And I did while she sat there and tried to grapple all of my grief.
"I may not believe in g-d, but I definitely believe in miracles. And airbags, especially airbags"
-fbook status as of 12-25-09
My mom, dad, and younger sister were all on our way to see a movie. We were running late, my dad was speeding, he hit a patch of ice and we rumbled/tumbled/got tossed down 20-30 feet into a ditch. I wasn't wearing my seatbelt. No one has any significant injuries and we are all o-k in that regard. I think emotionally we are still reeling from it.
I don't want to die young.
Like, the future is scary. Getting older is terrifying. But I would rather experience the future with ALL of it's good and bad than not to experience it at all.
And when I think about all of the dozen of 'what-if' scenarios, my heart breaks. I get anxious when I flesh out those situations.

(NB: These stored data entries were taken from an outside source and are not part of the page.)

(* ================================================================== *)
(** ** Exceptions *)
(* ================================================================== *)

(** The instances of Python's [Exception] that the calls of the script
    raise.  [LibraryError] stands for whatever statsmodels raises while
    fitting or forecasting.  A message is given without the details the
    libraries append to it (the offending literal of a decimal, the two
    shapes).  Signals outside [Exception] (KeyboardInterrupt, SystemExit)
    are not failures of a stage and are not represented. *)
Inductive exn : Type :=
| EmptyDataError
| ValueError (msg : string)
| IndexError (msg : string)
| OverflowError (msg : string)
| LibraryError (msg : string).

(** [str(e)], as interpolated by the handler's f-string. *)
Definition str (e : exn) : string :=
  match e with
  | EmptyDataError => "No columns to parse from file"
  | ValueError m => m
  | IndexError m => m
  | OverflowError m => m
  | LibraryError m => m
  end.

(** A computation that returns or raises. *)
Definition result (A : Type) : Type := (exn + A)%type.

Definition rbind {A B : Type} (r : result A) (k : A -> result B) : result B :=
  match r with
  | inl e => inl e
  | inr a => k a
  end.

Notation "'let*' x ':=' r 'in' k" := (rbind r (fun x => k))
  (at level 10, x pattern, r at level 200, k at level 200).

(** Element-wise conversion of a column: the first failing element raises. *)
Fixpoint mapM {A B : Type} (f : A -> result B) (l : list A) : result (list B) :=
  match l with
  | [] => inr []
  | a :: t =>
      let* b := f a in
      let* bs := mapM f t in
      inr (b :: bs)
  end.

(* ================================================================== *)
(** ** 64-bit integers and binary64 numbers *)
(* ================================================================== *)

Module Int64.

Definition min_int : Z := - 2 ^ 63.
Definition max_int : Z := 2 ^ 63 - 1.

(** The values of numpy's [int64] and [uint64]. *)
Definition int64 (z : Z) : bool := (min_int <=? z) && (z <=? max_int).
Definition uint64 (z : Z) : bool := (0 <=? z) && (z <? 2 ^ 64).

(** The [int64] a 64-bit pattern stands for: what a cast from [uint64]
    and an overflowing [int64] addition give. *)
Definition wrap (z : Z) : Z := (z + 2 ^ 63) mod 2 ^ 64 - 2 ^ 63.

(** [a + b] on a [numpy.int64] and an integer. *)
Definition add (a b : Z) : Z := wrap (a + b).

(** The integers binary64 holds exactly whatever their last digit:
    magnitude at most 2^53.  An integer year in this range is the same
    whether pandas carries it in an integer, a float or a text column. *)
Definition exact (z : Z) : bool := (- 2 ^ 53 <=? z) && (z <=? 2 ^ 53).

End Int64.

Module Binary64.

(** The binary64 number nearest to an integer (ties to even). *)
Definition of_Z (z : Z) : float :=
  SF2Prim (binary_normalize prec emax z 0 false).

(** Truncation toward zero of a finite number, the float-to-int cast;
    0 on an infinity or NaN, which the callers exclude. *)
Definition trunc (x : float) : Z :=
  match Prim2SF x with
  | S754_finite s m e =>
      let v := if 0 <=? e then Z.pos m * 2 ^ e else Z.pos m / 2 ^ (- e) in
      if s then - v else v
  | _ => 0
  end.

End Binary64.

(* ================================================================== *)
(** ** The pandas calls of the two loaders *)
(* ================================================================== *)

Module Pandas.

(** A field of a CSV line, by what the readers make of its text:
    - [CInt z]: an integer literal, of any size;
    - [CDec x]: a numeric literal that is not an integer literal
      ([5.7], [2020.0], [1e3], [inf]), read as the binary64 number [x]:
      a number for [read_csv] and [to_numeric], refused by [int] applied
      to the text;
    - [CNa]: an empty field or one of the NA spellings, read as NaN;
    - [CText s]: any other text.
    A column that mixes integer literals beyond the 64-bit range with
    decimals or missing fields gets a dtype that depends on the order of
    its rows; it is read here as a float column, whatever the order. *)
Inductive cell : Type :=
| CInt (z : Z)
| CDec (x : float)
| CNa
| CText (s : string).

(** A tokenised line of a two-column file, and an uploaded file. *)
Definition line : Type := (cell * cell)%type.
Definition csv : Type := list line.

(** The dtype [read_csv] infers for a column. *)
Inductive dtype : Type := Int64 | UInt64 | Float64 | Object.

Definition is_int (c : cell) : bool :=
  match c with CInt _ => true | _ => false end.

Definition is_int64 (c : cell) : bool :=
  match c with CInt z => Int64.int64 z | _ => false end.

Definition is_uint64 (c : cell) : bool :=
  match c with CInt z => Int64.uint64 z | _ => false end.

Definition is_float (c : cell) : bool :=
  match c with CText _ => false | _ => true end.

(** A column of integer literals is [int64] when they all fit, [uint64]
    when they fit that and none is negative, and is left as text
    otherwise. *)
Definition infer_dtype (col : list cell) : dtype :=
  match col with
  | [] => Object
  | _ => if forallb is_int col then
           if forallb is_int64 col then Int64
           else if forallb is_uint64 col then UInt64
           else Object
         else if forallb is_float col then Float64
         else Object
  end.

(** [pd.read_csv(f, skiprows=n)]: [n] lines are skipped, the next one
    names the columns, the rest are the data rows. *)
Definition read_csv (skiprows : nat) (f : csv) : result (list line) :=
  match skipn skiprows f with
  | [] => inl EmptyDataError
  | _header :: rows => inr rows
  end.

(** [pd.to_numeric(col, errors='coerce')] on one element: [None] is NaN.
    An integer is carried as the binary64 number it converts to, which
    is what the fits and the charts make of it. *)
Definition to_numeric (c : cell) : option float :=
  match c with
  | CInt z => Some (Binary64.of_Z z)
  | CDec x => if is_nan x then None else Some x
  | CNa => None
  | CText _ => None
  end.

Definition notna {A : Type} (o : option A) : bool :=
  match o with Some _ => true | None => false end.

What if both my parents had died?
What if Emily and I had died?
What if I had died?
What if I was the only survivor?
How would I be now, three days later, emotionally, if that had happened?
I don't know. Probably a wreck.
What if we all died and Laura had to find out that her entire family had died in a car accident on Christmas while she was overseas?
"So what do your first 19 years mean now?" she inquired.
"Well that I've experienced an inappropriate amount of trauma in those two decades but it has helped me better understand who I am as an individual person...I see the good within the bad"
I want to live.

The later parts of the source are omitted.